Une opportunité qui permettra aux entreprises exportatrices d’accéder à une meilleure prospection des marchés extérieurs, mais aussi, de bénéficier d’un réseau de partenaires, nationaux et internationaux.
Faut-il rappeler que nous sommes très loin par rapport à ce qu’on était.La Tunisie occupe désormais le 92ème rang sur un total de 140 pays, selon le dernier rapport de World Economic Forum, alors qu’elle figurait au 32ème rang en 2010.
Pour cela on doit rattraper le temps perdu et booster encore l’investissement et l’exportation.
Faut-il continuer à s’endetter?
On peut continuer à s’endetter pour mettre des liquidités à la disposition des banques, c’est à dire des lignes de crédits pour faire face à la crise actuelle, mais ne pas s’endetter pour honorer le paiement des salaires
La banque des régions, est-ce la solution ?

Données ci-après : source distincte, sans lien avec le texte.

(** * Price direction predictor: a shallow embedding of [train.py]

    The development follows [src/models/price_predictor/train.py]:
    the two-layer classifier [PricePredictor] (forward, backward, loss,
    accuracy, export), the synthetic data generator and the training loop.

    Conventions of the embedding.
    - A numpy [float64] is a real number ([R]); rounding, [nan] and [inf]
      are not represented.  Where numpy would produce [nan] or [inf] from
      a division by a zero count (with a [RuntimeWarning]), the embedding
      returns the error [DivideByZero].  For [softmax], whose properties
      depend on rounding, the class [Rounded] gives the binary64
      operations with the laws of round-to-nearest, and [softmax_rounded]
      is the same code over them.
    - A 2-D array is the list of its rows ([ndarray.tolist()]); a 1-D array
      is a list.  A list of rows cannot carry the second dimension of an
      array that has no row, so the few operations that need it take it as
      an argument [d], used for that case only.
    - Exceptions ([ValueError] for operands of incompatible shape or for a
      reduction over an empty axis, [AttributeError], [ZeroDivisionError],
      [IndexError]) are values of the error monad [res].  Operands of
      different shape that numpy would broadcast are rejected with
      [ShapeMismatch]; the program never builds such operands.
    - [numpy.random] is an explicit generator state threaded through the
      code ([RandomState]); console output is left out. *)

From stdpp Require Import gmap strings.
From Stdlib Require Import String Ascii DecimalString.
From Stdlib Require Floats.
From Stdlib Require Import Reals Lra Lia ZArith Bool Arith Permutation List.
Import ListNotations.

Local Open Scope R_scope.

(** ** Errors *)

Inductive error : Type :=
| ShapeMismatch      (* ValueError: operands could not be broadcast / not aligned *)
| EmptyReduction     (* ValueError: reduction over an axis of size zero *)
| DivideByZero       (* division by a zero count: nan/inf in numpy, ZeroDivisionError for scalars *)
| MissingActivations (* AttributeError: backward before any forward *)
| IndexOutOfRange    (* IndexError *)
| EmptyRange.        (* ValueError: randint over an empty range *)

Inductive res (A : Type) : Type :=
| Ok (a : A)
| Err (e : error).

Arguments Ok {A} a.
Arguments Err {A} e.

Definition bind {A B : Type} (c : res A) (k : A -> res B) : res B :=
  match c with
  | Ok a => k a
  | Err e => Err e
  end.

Notation "'let*' x ':=' c 'in' k" := (bind c (fun x => k))
  (at level 10, x name, c at level 100, k at level 200).
Notation "'let*' ' p ':=' c 'in' k" :=
  (bind c (fun x => match x with p => k end))
  (at level 10, p pattern, c at level 100, k at level 200).

Fixpoint mapM {A B : Type} (f : A -> res B) (l : list A) : res (list B) :=
  match l with
  | [] => Ok []
  | a :: t => let* b := f a in let* bs := mapM f t in Ok (b :: bs)
  end.

(** ** Arrays *)

Abbreviation vec := (list R) (only parsing).
Abbreviation mat := (list (list R)) (only parsing).

Definition has_shape (m n : nat) (A : mat) : bool :=
  (length A =? m)%nat && forallb (fun r => (length r =? n)%nat) A.

(** [A.shape[1]]; [d] stands for it when [A] has no row. *)
Definition ncols (d : nat) (A : mat) : nat :=
  match A with
  | [] => d
  | r :: _ => length r
  end.

Definition same_shape (A B : mat) : bool :=
  (length A =? length B)%nat &&
  forallb (fun '(r, s) => (length r =? length s)%nat) (combine A B).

Non, je suis contre cette solution .Ça sert à quoi de créer une 25ème banque ? On en a déjà assez comme ça. Je pense qu’on ne va pas avancer suffisamment par rapport aux besoins des petites et moyennes entreprises. On pourra offrir cette opportunité à la Poste tunisienne. Donc il suffit simplement de lui octroyer du crédit et elle pourrait ainsi compléter la gamme de produits qu’elle propose par l’octroi de financements aux petites et moyennes entreprises.
Optimiste malgré la crise?
Les temps sont durs. Tout le monde passe par là. Je suis persuadé que notre jeune démocratie sortira de cette crise, et que cela nous rendra encore plus forts. Je demeure optimiste.Nous avons besoin de l’optimisme de tous, afin de préparer la Tunisie à opérer sa mue.